Líderes comunitarios y promotores de salud habían realizado
el diagnóstico de personas afectadas en más de sesenta comunidades ubicadas al
sureste de Nueva Guinea, pertenecientes a Bluefields y Rio San Juan. El
proyecto garantizaba el glucantime, capacitación, complemento de viáticos al
personal del MINSA que entraba en brigadas a las comunidades a tomar muestras
de los afectados mediante frotis en las lesiones para ser remitidas al Centro
Nacional de Dermatología, ubicado en Managua, y confirmar la enfermedad en el
laboratorio. Los resultados, en su mayoría, eran “falsos positivos” por el
tiempo promedio existente entre la toma de la muestra en la montaña y la
llegada al laboratorio que oscilaba entre quince y treinta días. “Mírenlas, es
lepra de montaña”, decían los afectados cuando el resultado era negativo.

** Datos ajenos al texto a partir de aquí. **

(** C1, as the code has it: with grade 0 (the code has no wind) and a flat
    speed from 4.474 to 600 mph, the speed that the Newton loop solves,
    converted to mph, is the flat speed within 0.001 mph; the speed returned
    adds the dip and the jitter of the preview, so that where no dip applies
    (index not a multiple of 180 or 310) and the flat speed is at least 5.4
    mph it is the flat speed within 0.301 mph. *)
Theorem flat_calibration :
  4.474 <= flat_mph rider <= 600 ->
  Rabs (Ride.solve rider 0 * 2.23694 - flat_mph rider) <= 0.001 /\
  forall (i : nat) (u : R),
    (i mod 180 <> 0)%nat -> (i mod 310 <> 0)%nat -> 0 <= u < 1 ->
    5.4 <= flat_mph rider ->
    Rabs (Ride.speed_at rider 0 i u - flat_mph rider) <= 0.301.
Proof.
  intros Hf.
  assert (Hv : 2 <= Ride.v_flat rider) by (rewrite v_flat_R; lra).
  split.
  - rewrite solve_flat by exact Hv. rewrite v_flat_R.
    apply Rabs_le. lra.
  - intros i u H180 H310 Hu Hf5.
    rewrite speed_at_flat by exact Hv. rewrite dip_none by assumption.
    pose proof (jitter_range u Hu) as Hj.
    rewrite Rmax_right by lra. apply Rabs_le. lra.
Qed.


Lemma derivable_pt_lim_pointwise (f1 f2 : R -> R) (x l : R) :
  (forall y : R, f1 y = f2 y) -> derivable_pt_lim f1 x l -> derivable_pt_lim f2 x l.
Proof.
  intros Heq Hd eps Heps. destruct (Hd eps Heps) as [delta Hdelta].
  exists delta. intros y Hy Hlt. rewrite <- !Heq. apply Hdelta; assumption.
Qed.

(** [f] is a cubic in [v], and its derivative has three times the drag. *)
Lemma f_derivative (gp v : R) :
  derivable_pt_lim (Ride.f rider gp) v
    (Ride.grav rider gp + Ride.roll rider gp + 3 * Ride.aero rider v).
Proof.
  set (c := Ride.grav rider gp + Ride.roll rider gp).
  set (k := 0.5 * 1.225 * CdA rider).
  apply (derivable_pt_lim_pointwise
           (id * (fct_cte c + mult_real_fct k (id * id)) - fct_cte (Ride.P rider))%F).
  { intros x.
    unfold Ride.f, Ride.aero, Ride.rho, mult_fct, plus_fct, minus_fct, mult_real_fct,
      fct_cte, id, c, k. real_ops. lra. }
  replace (c + 3 * Ride.aero rider v)
    with (1 * (fct_cte c + mult_real_fct k (id * id))%F v
          + id v * (0 + k * (1 * id v + id v * 1)) - 0).
  - apply derivable_pt_lim_minus; [|apply derivable_pt_lim_const].
    apply derivable_pt_lim_mult; [apply derivable_pt_lim_id|].
    apply derivable_pt_lim_plus; [apply derivable_pt_lim_const|].
    apply derivable_pt_lim_scal.
    apply derivable_pt_lim_mult; apply derivable_pt_lim_id.
  - unfold Ride.aero, Ride.rho, mult_fct, plus_fct, mult_real_fct, fct_cte, id, k.
    real_ops. lra.
Qed.

End RidePhysics.

(** ** The flat, the floor and the derivative at the constants of the preview *)

Lemma preview_v_flat : Ride.v_flat (F := R) preview_rider = 8.27024.
Proof. rewrite v_flat_R. unfold preview_rider. real_ops. lra. Qed.

Lemma flat_calibration_witness :
  Rabs (Ride.solve preview_rider 0 * 2.23694 - flat_mph preview_rider) <= 0.001 /\
  Rabs (Ride.speed_at preview_rider 0 1 0.5 - flat_mph preview_rider) <= 0.301.
Proof.
  assert (Hf : 5.4 <= flat_mph (F := R) preview_rider <= 600)
    by (unfold preview_rider; real_ops; lra).
  destruct (flat_calibration preview_rider) as [Hs Hr]; [lra|].
  split; [exact Hs|].
  apply Hr; [discriminate | discriminate | lra | lra].
Defined.

(** Why the flat speed is bounded in [flat_calibration]: the loop never goes
    below 1 m/s, so a rider of 1 mph is solved at 2.23694 mph or more; and
    the two conversion factors do not cancel, so at 1000 mph the solved speed
    is off by more than 0.0016 mph. *)
Lemma slow_rider_not_calibrated (rider : Rider R) :
  flat_mph rider = 1 -> ~ Rabs (Ride.solve rider 0 * 2.23694 - flat_mph rider) <= 0.001.
Proof.
  intros Hf. rewrite Hf. pose proof (solve_floor rider 0) as Hs.
  unfold Rabs. destruct (Rcase_abs _); lra.
Qed.

Lemma fast_rider_not_calibrated (rider : Rider R) :
  flat_mph rider = 1000 -> ~ Rabs (Ride.solve rider 0 * 2.23694 - flat_mph rider) <= 0.001.
Proof.
  intros Hf.
  rewrite solve_flat by (rewrite v_flat_R, Hf; lra).
  rewrite v_flat_R, Hf. unfold Rabs. destruct (Rcase_abs _); lra.
Qed.

(** C1 as stated fails: the first speed that [makeRoutePreview(85, 1337)]
    returns is computed at grade 0 with [flat_mph = 18.5], and it is at most
    12.81 mph, because the index 0 takes the dip of 6 mph and the jitter is
    below 0.3 mph. *)
Lemma returned_speed_not_calibrated :
  let p := eval (makeRoutePreview 85 1337) [] in
  nth 0 (grade p) 0 = 0 /\ ~ Rabs (nth 0 (speed p) 0 - 18.5) <= 0.001.
Proof.
  cbv zeta. rewrite makeRoutePreview_eval.
  pose proof (routePreview_grade_first (F := R) 1600 preview_rider 85 1337 []) as Hg.
  destruct (routePreview_speed_nth (F := R) 1600 preview_rider 85 1337 [] 0 ltac:(lia))
    as (u & Hu & Hs).
  rewrite lit_zero_R in Hg, Hs. split; [exact Hg|].
  rewrite Hs, Hg. apply rng_output_range in Hu.
  rewrite speed_at_flat by (rewrite preview_v_flat; lra).
  pose proof (jitter_range u Hu) as Hj.
  assert (Hd : Ride.dip (F := R) 0 = -6) by (unfold Ride.dip; cbn; real_ops; lra).
  rewrite Hd. unfold preview_rider. real_ops.
  intros Habs. revert Habs. unfold Rabs.
  destruct (Rcase_abs _) as [Hneg|Hpos]; revert Hneg || revert Hpos;
    apply Rmax_case_strong; intros; lra.
Qed.

(** Every speed that a run returns is at least 5 mph. *)
Lemma routePreview_speed_floor (pts : nat) (rider : Rider R) (totalMiles : R) (seed : Z)
    (h : Heap) (k : nat) :
  (k < pts)%nat ->
  5 <= nth k (speed (snd (eval (routePreview pts rider totalMiles seed) h))) 0.
Proof.
  intros Hk.
  destruct (routePreview_speed_nth (F := R) pts rider totalMiles seed h k Hk)
    as (u & _ & Hs).
  rewrite lit_zero_R in Hs. rewrite Hs. apply speed_at_floor.
Qed.

Lemma df_not_derivative (rider : Rider R) (gp v : R) :
  CdA rider <> 0 -> v <> 0 ->
  ~ derivable_pt_lim (Ride.f rider gp) v (Ride.df rider gp v).
Proof.
  intros Hc Hv Hd.
  pose proof (uniqueness_limite _ _ _ _ Hd (f_derivative rider gp v)) as Heq.
  unfold Ride.df in Heq.
  assert (Ha : Ride.aero rider v = 0) by (real_ops; lra).
  unfold Ride.aero, Ride.rho in Ha. real_ops.
  assert (Hz : CdA rider * v * v = 0) by lra.
  apply Rmult_integral in Hz. destruct Hz as [Hz|Hz]; [|contradiction].
  apply Rmult_integral in Hz. tauto.
Qed.

(** C6, where the code departs from it: the slope [df] that the loop divides
    by is not the derivative of [f].  On the flat at the calibrated speed, the
    derivative is [roll + 3 * aero] and [df] is [roll + 1.5 * aero]. *)
Theorem df_is_not_the_derivative :
  let v := Ride.v_flat (F := R) preview_rider in
  derivable_pt_lim (Ride.f preview_rider 0) v
    (Ride.grav preview_rider 0 + Ride.roll preview_rider 0 + 3 * Ride.aero preview_rider v) /\
  Ride.df preview_rider 0 v =
    Ride.grav preview_rider 0 + Ride.roll preview_rider 0 + 1.5 * Ride.aero preview_rider v /\
  0 < Ride.aero preview_rider v /\
  ~ derivable_pt_lim (Ride.f preview_rider 0) v (Ride.df preview_rider 0 v).
Proof.
  cbv zeta. split; [apply f_derivative|]. split.
  { unfold Ride.df. real_ops. lra. }
  split.
  { rewrite preview_v_flat. unfold Ride.aero, Ride.rho, preview_rider. real_ops. lra. }
  apply df_not_derivative.
  - unfold preview_rider. real_ops. lra.
  - rewrite preview_v_flat. lra.
Qed.

(** ** The response of the speed to the grade *)

(** The resisting force of the grade, without the angle. *)
Lemma resist_R (rider : Rider R) (gp : R) :
  Ride.grav rider gp + Ride.roll rider gp =
    mass rider * 9.80665 * (gp / 100 + Crr rider) / sqrt (1 + (gp / 100) * (gp / 100)).
Proof.
  unfold Ride.grav, Ride.roll, Ride.theta, Ride.g. real_ops.
  rewrite sin_atan, cos_atan. unfold Rsqr.
  replace (gp / (100 * / 1)) with (gp / 100) by lra.
  assert (Hs : 0 < sqrt (1 + gp / 100 * (gp / 100))).
  { apply sqrt_lt_R0. nra. }
  field. lra.
Qed.






Lemma newton_step_on (rider : Rider R) (gp v : R) :
  Ride.newton_step rider gp v =
    newton_on (0.5 * 1.225 * CdA rider) (Ride.P rider)
              (Ride.grav rider gp + Ride.roll rider gp) v.
Proof.
  unfold Ride.newton_step, newton_on, Ride.f, Ride.df, Ride.aero, Ride.rho.
  set (c := Ride.grav rider gp + Ride.roll rider gp). set (P := Ride.P rider).
  real_ops.
  replace (Rmax (1 * / 1000000) (c + 15 * / 10 * (5 * / 10 * (1225 * / 1000) * CdA rider * v * v)))
    with (Rmax 1e-6 (c + 1.5 * (0.5 * 1.225 * CdA rider * v * v)))
    by (f_equal; lra).
  set (M := Rmax 1e-6 _). f_equal; unfold Rdiv; lra.
Qed.


Lemma preview_resist_eq (gp : R) :
  Ride.grav (F := R) preview_rider gp + Ride.roll preview_rider gp
  = 608.0123 * ((gp / 100 + 0.004) / sqrt (1 + gp / 100 * (gp / 100))).
Proof.
  rewrite resist_R. unfold preview_rider. real_ops.
  unfold Rdiv. lra.
Qed.

Section PreviewRider.
Local Abbreviation rider := (preview_rider (F := R)).
Local Abbreviation resist gp := (Ride.grav rider gp + Ride.roll rider gp).

Lemma preview_drag : 0.5 * 1.225 * CdA rider = 0.18375.
Proof. unfold preview_rider. real_ops. lra. Qed.














End PreviewRider.

(** *** Descents: the order can fail *)

(** An enclosure of one turn of the loop, from two polynomial inequalities. *)
Lemma newton_on_enclosure (k P c v lo hi : R) :
  1 <= lo -> 1e-6 <= c + 1.5 * (k * v * v) ->
  0.6 * (v * (c + k * v * v) - P) <= (v - lo) * (c + 1.5 * (k * v * v)) ->
  (v - hi) * (c + 1.5 * (k * v * v)) <= 0.6 * (v * (c + k * v * v) - P) ->
  lo <= newton_on k P c v <= hi.
Proof.
  intros Hlo HD H1 H2. unfold newton_on.
  rewrite (Rmax_right 1e-6 _) by exact HD.
  set (D := c + 1.5 * (k * v * v)) in *. set (f := v * (c + k * v * v) - P) in *.
  assert (HDp : 0 < D) by lra.
  assert (Hq1 : 0.6 * (f / D) <= v - lo).
  { apply (Rmult_le_reg_r D); [exact HDp|].
    replace (0.6 * (f / D) * D) with (0.6 * f) by (field; lra). exact H1. }
  assert (Hq2 : v - hi <= 0.6 * (f / D)).
  { apply (Rmult_le_reg_r D); [exact HDp|].
    replace (0.6 * (f / D) * D) with (0.6 * f) by (field; lra). exact H2. }
  rewrite Rmax_right by lra. lra.
Qed.

(** Writes a speed [v] enclosed in [lo, lo + w] as [lo + t], with the bounds
    on the powers of [t] that the polynomial inequalities need. *)
Ltac shift_to lo w v :=
  let t := fresh "t" in
  let Ht := fresh "Ht" in
  assert (Ht : exists t, v = lo + t /\ 0 <= t <= w) by (exists (v - lo); lra);
  destruct Ht as (t & -> & Ht);
  assert (0 <= t * t <= w * t) by nra;
  assert (0 <= t * t * t <= w * w * t) by nra.
Definition raise {A : Type} (e : exn) : M A := fun w => (w, Raise e).

Definition lift {A : Type} (r : result A) : M A := fun w => (w, r).

Definition bindM {A B : Type} (m : M A) (f : A -> M B) : M B :=
  fun w =>
    match m w with
    | (w', Ok a) => f a w'
    | (w', Raise e) => (w', Raise e)
    end.

Notation "x <~ c1 ;; c2" := (bindM c1 (fun x => c2))
  (at level 61, c1 at next level, right associativity).

Definition tell (e : event) : M unit := fun w => (emit e w, Ok tt).

(** [WriterFactory.register("nl")(cls)] *)
Definition register (cls : writer) : M unit :=
  fun w => (mkWorld (w_model w) cls (w_log w ++ [Register cls])%list, Ok tt).

(** [solver.solve(modified_model, tee=tee)] inside [try]: the outcome, and
    the clone with the solution loaded. *)
Definition try_solve (E : Env) (mm : Modified) : M (option Results * Modified) :=
  fun w =>
    let '(r, sol) := solve E (w_writer w) mm in
    (emit SolveModified w, Ok (r, load sol mm)).

(** The same call outside [try]: a failure propagates. *)
Definition solver_solve (E : Env) (mm : Modified) : M (Results * Modified) :=
  r <~ try_solve E mm ;;
  match fst r with
  | Some results => ret (results, snd r)
  | None => raise SolverFailure
  end.

Definition another (relaxed_things : string) : string :=
  "Another feasible solution was found with only the following "
    ++ relaxed_things ++ " relaxed:" ++ newline.

(** The [while True] of [_constraint_loop]; [budget] bounds the number of
    rounds, [OutOfBudget] says it was not enough. *)
Fixpoint constraint_rounds (E : Env) (tolerance : Q) (model_name : string)
  (cache : list (string * option Q)) (relaxed_things : string)
  (budget : nat) (st : Loop) : M Loop :=
  match budget with
  | O => raise OutOfBudget
  | S k =>
      st1 <~ lift (_constraint_generator E tolerance model_name st) ;;
      r <~ solver_solve E (reset_values cache (l_mm st1)) ;;
      b <~ lift (check_optimal_termination E (Some (fst r))) ;;
      if (b : bool) then
        constraint_rounds E tolerance model_name cache relaxed_things k
          (mkLoop (snd r) (l_fixed st1) (l_filter st1)
             (l_msg st1 ++ another relaxed_things))
      else ret (mkLoop (snd r) (l_fixed st1) (l_filter st1) (l_msg st1))
  end.

Definition _constraint_loop (E : Env) (tolerance : Q) (model_name : string)
  (cache : list (string * option Q)) (relaxed_things : string) (st : Loop)
  : M Loop :=
  let msg :=
    if String.eqb (l_msg st) EmptyString then
      l_msg st ++ "Model " ++ model_name
        ++ " may be infeasible. A feasible solution was found with only the following "
        ++ relaxed_things ++ " relaxed:" ++ newline
    else l_msg st ++ another relaxed_things in
  constraint_rounds E tolerance model_name cache relaxed_things
    (S (List.length (all_cons (l_mm st))))
    (mkLoop (l_mm st) (l_fixed st) (l_filter st) msg).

Decepcionados regresaban a sus comunidades, tratándose con hierbas, kerosene y
hasta ácido de batería.
Las reuniones de coordinación con el MINSA se volvieron
infructuosas y pesadas por el rígido protocolo establecido para el diagnóstico
y tratamiento de la enfermedad. Estábamos empantanados y la gente presionaba.
Con la Asociación de Promotores de Salud y Parteras de Nueva Guinea
(APROSAPANG) discutíamos, analizábamos la problemática y surgió una nueva propuesta:
era preciso dotar a las brigadas de salud con los equipos de laboratorio
necesarios y una planta eléctrica para que, con el apoyo de los promotores de
salud y líderes comunitarios, diagnosticaran la enfermedad. De igual manera,
capacitar a los promotores de salud en la aplicación del tratamiento.
Inicialmente, las autoridades de salud se mostraron reacias, acostumbradas a la
detección pasiva de afectados en un esquema cerrado: el paciente acude al
centro de salud, le toman la muestra, diagnostican y debe regresar a ser
tratado si resulta positivo con una inyección diaria en un periodo de veinte a
treinta días. En la montaña todo es diferente; debíamos actuar con rapidez y de
manera coordinada.
Convencidos de que era la única manera de controlar el
brote, finalmente el MINSA aprobó la propuesta. Comenzaron a llegar a la
oficina del proyecto cajas llenas con miles de ampolletas de glucantime vacías.
De los más de dos mil casos identificados por los propios campesinos, mil
ochocientos resultaron positivos y, de ellos, más del noventa por ciento se
curaron, un año después de contarle las ronchas a la señora. En APROSAPANG
todavía guardan con orgullo las ampolletas vacías.